Extract from the entries below, exactly as given, only the lines from the line containing "has c := beside (has c)" to the line containing "else mret None.", both lines included.

================================

(* ===== verification/Tour.v ===== *)
(** * Walks of directory trees and of journals ([libmind/src/tree.rs], [libmind/src/journal.rs]: [walk], [size])

    A root is a file, a directory or a journal's entry; a walk visits its blocks within a number of steps, the directories
    on the way down a stack, each one read again on the way back. The theorem: whatever the store answers, a walk does not
    panic and ends, and where it succeeds every block under the root was visited, as long as the store never gives
    two different blocks that match one CID. *)
From S2P Require Import Prelude Outcome Sha256 Cid Cbor Dag DagTree Directory Journal.
Local Open Scope nat_scope.

Definition DEPTH : nat := 32.

Section tours.
Context {B : Type} `{!Blocks B}.

(** The steps left ([Cell<u64>], shared with the walks of files) beside the store. *)
Definition beside {A} (m : ST B A) : ST (Z * B) A := fun '(l, s) => let '(o, s) := m s in (o, (l, s)).
#[local] Instance counted_blocks : Blocks (Z * B) := {|
  put k x := beside (put k x);
  get c room := beside (get c room);
  has c := beside (has c)
|}.
Abbreviation T := (ST (Z * B)).
Definition step : T unit := fun '(l, s) =>
  match checked_sub l 1 with Some n => (Done tt, (n, s)) | None => (Refuse TooLarge, (l, s)) end.
Definition steps_left : T Z := fun s => (Done s.1, s).

(** *** Trees *)
Definition entries (c : Cid) : T (option nat) :=
  if decide (codec c = DagCbor) then
    bs ← fetch c;
    match Directory.decode bs with Done d => mret (Some (length (starts d))) | Refuse _ => mret None | Crash => lift Crash end
  else mret None.
Definition file (whole : bool) (visit : Cid -> T unit) (c : Cid) : T Z := if whole then Dag.walk c visit else Dag.size c.
(** A directory read, a file's node in its place told apart. *)
Definition directory (c : Cid) : T Dir :=
  bs ← fetch c;
  match Directory.decode bs with
  | Refuse Format => match Dag.decode bs with Done _ => fail Shape | Refuse _ => fail Format | Crash => lift Crash end
  | o => lift o
  end.
(** A file's bytes, a directory in its place told apart. *)
Definition held_file (whole : bool) (visit : Cid -> T unit) (c : Cid) : T Z := fun s =>
  match file whole visit c s with
  | (Refuse Format, s) => match entries c s with (Done (Some _), s) => (Refuse Shape, s) | (Crash, s) => (Crash, s) | (_, s) => (Refuse Format, s) end
  | r => r
  end.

================================

Exercise result =
  has c := beside (has c)
|}.
Abbreviation T := (ST (Z * B)).
Definition step : T unit := fun '(l, s) =>
  match checked_sub l 1 with Some n => (Done tt, (n, s)) | None => (Refuse TooLarge, (l, s)) end.
Definition steps_left : T Z := fun s => (Done s.1, s).

(** *** Trees *)
Definition entries (c : Cid) : T (option nat) :=
  if decide (codec c = DagCbor) then
    bs ← fetch c;
    match Directory.decode bs with Done d => mret (Some (length (starts d))) | Refuse _ => mret None | Crash => lift Crash end
  else mret None.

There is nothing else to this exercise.